Neutrophil Elastase Triggers the Release of Macrophage Extracellular Traps Relevance to Cystic Fibrosis

Neutrophil extracellular traps increase cystic fibrosis (CF) airway inflammation. We hypothesized that macrophage exposure to neutrophil elastase (NE) would trigger the release of macrophage extracellular traps (METs), a novel mechanism to augment NE-induced airway inflammation in CF. Experiments were performed using human blood monocyte derived macrophages (hBMDM) from patients with and without CF to test specific mechanisms associated with MET release, and MET release by NE was confirmed in alveolar macrophages from Cftr-null and wild-type littermate mice exposed to intratracheal NE in vivo. Human BMDM were exposed to FITC-NE, and intracellular FITC-NE was localized to cytoplasmic and nuclear domains.

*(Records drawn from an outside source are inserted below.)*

(** ** The operations *)

(** The next statement, on address spaces, areas and groups too. *)
Ltac vm_go := repeat first [ wp_step | wp_get
  | match goal with
    | |- wp (put_asp _ _) _ _ => apply wp_modify
    | |- wp (put_area _ _) _ _ => apply wp_modify
    | |- wp (put_pgrp _ _) _ _ => apply wp_modify
    end ].

(** The state with other memory and another page table for [a]. *)
Definition remap (s : kst) (m : KMem.mem) (a : Z) (x : aspace) (ptab : list Z) : kst :=
  set_k_asp (set_k_mem s m) (<[a := as_set_ptab x ptab]> (k_asp s)).

Lemma remap_id s a x : k_asp s !! a = Some x -> remap s (k_mem s) a x (as_ptab x) = s.
Proof. intros H. unfold remap. replace (as_set_ptab x (as_ptab x)) with x by by destruct x. rewrite insert_id by done. by destruct s. Qed.

Lemma remap_remap s m m' a x ptab ptab' : remap (remap s m a x ptab) m' a (as_set_ptab x ptab) ptab' = remap s m' a x ptab'.
Proof. unfold remap. simpl. by rewrite insert_insert_eq. Qed.

(** Free pages come and go, the rest of the allocator stays. *)
Definition mem_frame (m m' : KMem.mem) : Prop :=
  KMem.m_high m' = KMem.m_high m /\ KMem.m_km m' = KMem.m_km m /\ length (KMem.m_pagelist m') = length (KMem.m_pagelist m).

Lemma mem_frame_refl m : mem_frame m m.
Proof. done. Qed.
Lemma mem_frame_trans m1 m2 m3 : mem_frame m1 m2 -> mem_frame m2 m3 -> mem_frame m1 m3.
Proof. intros (?&?&?) (?&?&?). split_and!; congruence. Qed.

Lemma getpage_ok s free (Q : Z -> kst -> Prop) : KMem.pages_wf (k_mem s) free ->
  (forall p l m, free = p :: l -> KMem.pages_wf m l -> mem_frame (k_mem s) m -> Q p (set_k_mem s m)) -> wp getpage Q s.
Proof.
  intros Hf HQ. pose proof (KMem.getpage_spec _ _ Hf) as H. unfold wp, getpage, on_mem. destruct free as [|p l].
  - rewrite H. done.
  - destruct H as (m & -> & Hm & E). apply (HQ p l m); [done|done|]. rewrite E. done.
Qed.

Intracellular NE was proteolytically active as indicated by DQ-Elastin substrate cleavage. NE (100 to 500 nM) significantly increased extracellular PicoGreen fluorescence consistent with DNA release/ MET release from hBMDM in the absence of cell death. MET release was further confirmed by confocal microscopy in hBMDM treated with NE, and in alveolar macrophages from Cftr-null and wild-type littermate mice that had been exposed to intratracheal NE. NE-triggered MET release was associated with H3 citrullination detected by immunofluorescence assays and with partial cleavage of histone H3 but not H4. Exposure to NE caused release of METs from both CF and non-CF hBMDM in vitro and murine alveolar macrophages in vivo. MET release was associated with NE-activated H3 clipping, a mechanism associated with chromatin decondensation, a prerequisite for METs.